Democrats don’t appear to have enough time to resolve differences between the two bills passed by the House of Representatives and the Senate – and get cost and coverage estimates back from the Congressional Budget Office – before Brown is sworn in.

A leading idea involves persuading House Democrats to pass the Senate version of a health care bill that many of them have serious problems with. Another alternative calls for Senate Democrats to promise to make changes to the bill later on. Some Democrats said their big hopes would have to be scaled back.

House Speaker Nancy Pelosi refused to acknowledge that as a possibility as she left the Capitol near midnight Tuesday after meeting with her top lieutenants to discuss the way forward. Pelosi and others contend that because Massachusetts already has near-universal health coverage under a state law, the upset victory by Republican state Sen. Scott Brown to take the late Edward M. Kennedy’s former seat could not be seen as a referendum on the issue.
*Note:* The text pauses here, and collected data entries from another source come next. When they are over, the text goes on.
(** A scan of releases that are all skipped returns the set it started
    from. *)
Lemma scanReleases_all_skipped repoToURL rs u :
  Forall (fun r => managedChart repoToURL r = Returned None) rs ->
  scanReleases repoToURL rs u = Returned (None, u).
Proof.
  induction 1 as [|r rs Hr _ IH]; [done|].
  by rewrite scanReleases_cons, Hr.
Qed.

(** Releases that are all classified are all skipped, or one is managed. *)
Lemma classified_skipped_or_managed repoToURL rs :
  Forall (fun r => exists x, managedChart repoToURL r = Returned x) rs ->
  Forall (fun r => managedChart repoToURL r = Returned None) rs
  \/ Exists (fun r => exists cu, managedChart repoToURL r = Returned (Some cu)) rs.
Proof.
  induction 1 as [|r rs [[cu|] Hr] _ [IH|IH]].
  - left. constructor.
  - right. constructor. eauto.
  - right. constructor. eauto.
  - left. by constructor.
  - right. by apply Exists_cons_tl.
Qed.

(** A scan that starts from the empty set and returns a set that is not
    empty has met a managed release. *)
Lemma scanReleases_nonempty_managed repoToURL rs u' :
  scanReleases repoToURL rs (mkUnresolvedDependencies ∅) = Returned (None, u') ->
  size (deps u') <> 0 ->
  Forall (fun r => exists x, managedChart repoToURL r = Returned x) rs
  /\ Exists (fun r => exists cu, managedChart repoToURL r = Returned (Some cu)) rs.
Proof.
  intros Hscan Hsize.
  pose proof (scanReleases_ok_classified _ _ _ _ Hscan) as Hall.
  split; [done|].
  destruct (classified_skipped_or_managed _ _ Hall) as [Hskip|Hex]; [|done].
  rewrite (scanReleases_all_skipped _ _ _ Hskip) in Hscan.
  injection Hscan as <-. simpl in Hsize. by rewrite map_size_empty in Hsize.
Qed.

End Scan.

(** C9. A release with a reference of remote form whose alias is not in the
    map from alias to URL is left out by the scan: scanned alone it adds
    nothing and gives no error, and the scan of a document that holds it
    returns what the scan of the document without it returns. *)
Theorem getUnresolvedDependenciess_skips_unmapped_alias :
  forall (E : Externals) (w : world) (st : loc) (s : HelmState)
         (before after : list ReleaseSpec.t) (r : ReleaseSpec.t) (alias name : string),
    structs w !! st = Some s ->
    arrays w !! Releases s = Some (before ++ r :: after)%list ->
    resolveRemoteChart (ReleaseSpec.Chart r) = Returned (alias, name, true) ->
    buildRepoToURL (Repositories s) !! alias = None ->
    (forall u, scanReleases (buildRepoToURL (Repositories s)) [r] u = Returned (None, u))
    /\ (getUnresolvedDependenciess st w).1
       = (getUnresolvedDependenciess st
            (set_arrays (<[Releases s := (before ++ after)%list]> (arrays w)) w)).1.
Proof.
  intros E w st s before after r alias name Hst Harr Hremote Hnone.
  pose proof (managedChart_unmapped _ _ _ _ Hremote Hnone) as Hskip.
  split.
  - intros u. by rewrite scanReleases_cons, Hskip.
  - unfold getUnresolvedDependenciess, bind, load, slice_elems, lift. simpl.
    rewrite Hst. unfold set_arrays at 1. simpl.
    rewrite Harr, lookup_insert_eq. simpl.
    rewrite !scanReleases_app.
    destruct (scanReleases _ before _) as [[[err|] u1]|p]; simpl; try done.
    rewrite Hremote. simpl. rewrite Hnone.
    by destruct (scanReleases _ after _) as [[[err|] u2]|p].
Qed.
(* ===== verification/Prelude.v ===== *)
(** * ScratchBird C/C++ client and ODBC drivers: verification library

    The client driver is [src/tracks/p3/drivers/cpp] of the repository; the paths
    below are relative to it, those of the ODBC driver to
    [src/tracks/p3/drivers/odbc]. The client driver has a network client for the
    SBWP protocol, a C++ interface ([Connection], [ResultSet]) and a C interface
    ([sb_connect] and the like) on top of it, and services around these: a
    connection pool, a statement cache, retries, a circuit breaker, telemetry,
    keepalive and leak detection. The ODBC driver is a second program on the same
    network client.

    ** Parts, from the wire up

    Shared: [Prelude] has bytes, machine integers, the outcome of code that may
    be undefined ([Ret] and [UB]), and lemmas on lists; [Text] decimal and
    hexadecimal output; [State] computations that pass a state; [Codec] the
    interface of encoders that are decoded whatever follows; [Json] the escapes of
    [jsonEscape] with a reference reader.

    - System: [Socket] ([src/network/socket.cpp]) owns descriptors and reads and
      writes them; [Tls] ([src/security/tls_context.cpp]) configures contexts and
      keeps connections. Both show what [Transport] assumes of them.
    - Protocol ([src/protocol/sbwp_protocol.cpp]): [Wire] frames messages,
      [WireBuild] has the request builders as stores into a sized buffer,
      [WireParse] the parsers of replies as guarded reads, [WireServer] the
      layouts that the server sends; [Oids] the type identifiers.
    - Errors: [Sqlstate] ([src/core/sqlstate.cpp]), [ErrorContext]
      ([core/error_context.h]), [Client] (the [sb_error] of the C interface).
    - Network client ([src/network_client.cpp]): [Transport] reads and writes
      exact numbers of bytes over fragments; [NetworkConfig] and [Scram] have
      the configuration helpers and SCRAM-SHA-256; [NetworkClient] the session,
      the requests and their message loops; [NetworkParams] the parameters of
      prepared statements; [Handshake] the manager front door, authentication
      and [connect]. [NetworkClientSpec], [NetworkProgress], [NetworkInvariant],
      [HandshakeSpec] and [ConnectSpec] have their theorems.
    - Configuration ([src/driver_config.cpp]): [DriverConfig], [DriverConfigSpec].
    - C++ interface ([src/connection.cpp]): [Values] turns cells into text,
      [ResultSet] is the cursor with its accessors, [Connection] mirrors the
      session and forwards requests; [ConnectionSpec] has the theorems.
      [TypeExtractor] ([src/core/type_extractor.cpp]) is the calendar.
    - Metadata ([src/metadata.cpp]): [Metadata], [MetadataQueries].
    - C interface ([src/scratchbird_client_c.cpp]): [CValues] converts values,
      [ClientC] has connections, statements, transactions and the other
      requests, [ClientNotify] notifications, listeners and reports;
      [ClientCSpec] has the theorems. An [sb_connection] owns a network client,
      a [CircuitBreaker], a collector of [Telemetry], a manager of [Keepalive]
      and a detector of [LeakDetector]; every operation asks the breaker first,
      runs one request of the network client, and records its end in all three.
    - Services: [CircuitBreaker], [Telemetry], [Worker] (the threads that
      keepalive and leak detection own), [Keepalive], [LeakDetector], each from
      the file of that name under [src]; [StatementCache]; and the parts of
      [src/pool.cpp]: [Pool], [PoolThreads], [Leases], [Retry], [Batch],
      [Identifiers].
    - ODBC driver ([src/odbc_handles.cpp], [src/odbc_client_bridge.cpp] and their
      headers): [OdbcText] has SQL text and names, [OdbcDates] and [OdbcNumbers]
      values as text, [OdbcTypes] codes and tables, [OdbcRun] the memory of the
      application and executions that may be undefined or throw,
      [OdbcConnection] the requests of a connection, [OdbcDescriptor] descriptors,
      [OdbcStatement] a statement with its cursor, buffers and parameters,
      [OdbcAttributes] its attributes, descriptions and descriptor handles,
      [OdbcBulk] its bulk operations. The theorems are in [OdbcText],
      [OdbcDescriptor], [OdbcCursor] (consistency of the state),
      [OdbcResults] (from the server to results), [OdbcBuffers] (memory),
      [OdbcChunks] (long values), [OdbcEcho] (values there and back),
      [OdbcBulkSpec] and [OdbcLimits] (the breaker, and where it falls short).

    A member of a class is a field of a record with the same name, a member
    function a definition with the same name. Where names collide between files
    they are qualified by the file.

    ** How the code is modelled

    Integers are [Z] with their wrap-around written out; [size_t] indices that
    cannot wrap are [nat]. Undefined behaviour is a result of its own ([UB],
    [Crash], [Undefined]); no theorem hides it. Operations on a session run in
    the monad [M] of [NetworkClient], those of a C++ connection in [N] of
    [Connection], those of the C interface in [C] of [ClientC], those of sockets
    and TLS in [State], those of ODBC handles in [prog] of [OdbcRun]; a null
    pointer is [None], or the address 0 in the ODBC driver. Raw pointers that can
    dangle are addresses into a heap ([Keepalive], [Leases], handles in [Pool] and
    [StatementCache]); buffers of an ODBC application are blocks of bytes at
    addresses. Floating-point values are given by their bits. The machine is
    little-endian, [long] has 64 bits, the locale is "C".

    Threads: what a mutex protects is one atomic step. [PoolThreads],
    [StatementCache] and [Keepalive] interleave these steps with those of other
    threads, [Worker] single accesses of atomic variables, [CircuitBreaker]
    requests in flight.

    Fuel: a loop over messages takes fuel, counted in messages, and
    [NetworkProgress] proves that one unit for each forty bytes still to come is
    enough for every request. [wait_slices] and [params_loop] are given fuel
    from their input and never run out ([wait_spec], [named_params_found]);
    loops over a socket or a TLS connection take a unit for each call, and
    [exact_reads_refine_transport], [exact_writes_refine_transport] and
    [tls_refines_transport] say how many are enough; the recursions over metadata
    trees are bounded by the longest path.

    ** What the theorems show

    - Conversations: with a server that follows the protocol, requests return
      what the reply says and leave the stream after it, on success and after an
      error; a sequence of queries gets its own answers, in order.
    - Every request ends and keeps the session well typed, whatever is received.
    - Authentication: the handshake performs the run of a machine over messages;
      SCRAM completes with the honest server and accepts no other proof. What it
      accepts without authentication is stated as well.
    - Sockets and TLS: every descriptor and context obtained is released once,
      data flow over TLS only after a handshake, a context is handed out only when
      every call that its configuration asks for succeeded, and both refine the
      abstract transport of the network client.
    - Memory safety and round trips of builders and parsers, with the exact
      inputs on which four parsers read out of bounds.
    - Connections mirror their session, results deliver the rows sent, values
      bound and stored are read back; the exceptions are stated.
    - The C interface: statements are steps of the circuit breaker's
      specification; notifications are handed out once and in order; reports and
      generated statements read back whatever bytes they hold; opening and
      closing acquire and release everything; the code returned is the one
      reported.
    - Services refine small specifications: the pool conserves connections and
      excludes sharing, the cache is a bounded list ordered by use, the breaker
      has three phases, metrics are counts of samples, the detector tracks
      leases, rounds of keepalive are memory safe as long as nothing is
      unregistered while one is open.
    - ODBC: a batch or a prepared statement gives the results of the replies; a
      statement with its parameters filled in reads back as its template; the
      state of a statement stays consistent whatever is called; a descriptor holds
      the values last given to its fields; fetching writes
      only the buffers given; long values are read and written in pieces without
      loss; a bound value comes back as it was; a bulk operation is its rows.
    - Where the code does less than it means to, a theorem states what it does.

    ** What is given as an argument

    The operating system and libraries the code calls: the system calls of sockets
    ([System]) and OpenSSL ([OpenSSL] of [Tls], [Crypto] with [CryptoLaws]), the
    bytes that arrive and whether reads and writes succeed, dialling, environment
    variables, clocks, random numbers, memory allocation where its failure is
    handled, and the dump function of the JSON library. For ODBC: the steady
    clock, the order in which a hash map is iterated, the addresses of new
    descriptors, and the codes of positioned and bulk operations and of three
    attributes (they come from the [sqlext.h] of the system).

    ** Not modelled

    [src/network/network.cpp] only sets a flag. Listeners of notifications that
    call back into the interface, and calls from several threads into one
    connection (the keepalive worker does that when it pings) are outside of the
    model of [ClientC]; the worker is in [Keepalive], where the answer of the ping
    is an argument. The functions that only free memory have no definition.
    Of the ODBC driver: connection strings, DSN files and the opening of a
    connection, attributes of a connection that are only stored, [SQLGetInfo], the
    catalog functions (queries of the system tables whose rows are rearranged; a
    statement is given their rows), environments, the other exported functions ([src/odbc_driver.cpp],
    which check handles and forward), and its copies of the breaker, keepalive and
    leak detector. The statement cache of that driver is not used by its handles.
    The command-line tools and the drivers in other languages are other programs;
    the JSON library and the headers copied from the server are not the drivers'
    code. *)

From stdpp Require Export base list sorting gmap strings numbers pretty.
From Stdlib Require Export ZArith Lia ZifyBool.
From Stdlib Require Strings.Byte.
Export (notations) Byte.
Open Scope Z_scope.

Declare Scope sb_scope.
Delimit Scope sb_scope with sb.
Open Scope sb_scope.
(* ===== verification/Text.v ===== *)
(** * Text: decimal and hexadecimal output

    What the C++ sources write through output streams, and readers for it. *)

From S2P Require Import Prelude.

(** ** Decimal *)

(** [std::to_string] and [operator<<] of a signed integer. *)
Definition to_string (z : Z) : bytes := if z <? 0 then "-"%byte :: dec (- z) else dec z.

(** [std::setw(w) << std::setfill('0')] *)
Definition pad (w : nat) (s : bytes) : bytes := replicate (w - length s) "0"%byte ++ s.

Definition put (w : nat) (z : Z) : bytes := pad w (to_string z).

(** ** Hexadecimal *)

Definition hex_digit (n : Z) : byte := byte_of (if n <? 10 then 48 + n else 87 + n).
Definition hex_byte (b : byte) : bytes := [hex_digit (byte_val b / 16); hex_digit (byte_val b mod 16)].

Definition hex_text (data : bytes) : bytes := data ≫= hex_byte.

Definition unhex_digit (b : byte) : Z := let v := byte_val b in if v <? 58 then v - 48 else v - 87.

Fixpoint unhex_text (s : bytes) : bytes :=
  match s with
  | hi :: lo :: r => byte_of (16 * unhex_digit hi + unhex_digit lo) :: unhex_text r
  | _ => []
  end.

Lemma unhex_byte (b : byte) : unhex_text (hex_byte b) = [b].
Proof. by destruct b. Qed.

Lemma unhex_hex data : unhex_text (hex_text data) = data.
Proof.
  induction data as [|b data IH]; [done|]. unfold hex_text. rewrite bind_cons. fold (hex_text data).
  unfold hex_byte. cbn [app unhex_text]. rewrite IH. f_equal. pose proof (unhex_byte b) as E. by injection E.
Qed.

Lemma hex_digit_plain (b : byte) : Forall (λ c, 48 <= byte_val c < 128) (hex_byte b).
Proof. destruct b; by repeat constructor. Qed.

Lemma hex_text_plain data : Forall (λ c, 48 <= byte_val c < 128) (hex_text data).
Proof. apply Forall_bind, Forall_forall. intros b _. apply hex_digit_plain. Qed.

Lemma length_hex_text data : length (hex_text data) = (2 * length data)%nat.
Proof. induction data as [|b data IH]; [done|]. unfold hex_text in *. rewrite bind_cons, length_app, IH. cbn. lia. Qed.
“Massachusetts has health care. … The rest of the country would like to have that too,” Pelosi said. “So we don’t say a state that already has health care should determine whether the rest of the country should.”

“We will get the job done. I’m very confident. I’ve always been confident,” she added.

Others saw miles of bad road in any direction and suggested that regrouping was in order.

“We shouldn’t show the arrogance of not getting the message here,” said liberal Rep. Anthony Weiner, contending independents had turned against the bill and the Democratic base had lost its enthusiasm. “I don’t think it would be the worst thing to take a step back” and turn the focus to jobs, in conjunction with scaled-back health care goals.

Republicans said don’t even bother: The election of Brown over the once-favoured Democrat Martha Coakley in the Democratic stronghold sent a message that the health legislation should be scrapped altogether.

Republican Party Chairman Michael Steele said Americans were breathing “a sigh of relief” over the potential derailing of the health care bill.

“People across the country are saying, ‘Slow it down,” Steele said Wednesday on ABC television.

But David Plouffe, who led Obama’s presidential campaign, rejected calls to scrap the bill. “We have a good health care plan,” he said on ABC. “We need to pass that. We have to lead.”

Moderate Sen. Jim Webb, a Democrat, said the Senate should not hold any further votes on health care until Brown is seated.

Other Democrats said they feel the need to act even more urgently.

“There is only one guarantee – that if we don’t pass something the notion of trying to put Humpty Dumpty together again is a real long shot,” said Rep. Patrick Kennedy, the son of the late senator. “It’s a lot easier to pass something and fix it later.”

The legislation would expand coverage to more than 30 million Americans now uninsured, while attempting to rein in the growth of health care costs. Democratic lawmakers will have to move in virtual lockstep to enact the bill now, even as Republican opposition intensifies.

That could be too much to ask from rank-and-file Democrats demoralized by losing a seat held in an almost unbroken line by a Kennedy since 1953. Efforts to woo Republican Sen. Olympia Snowe as a convert could increase. But with polls showing voters souring on health care legislation the president could be abandoned by lawmakers of his own party.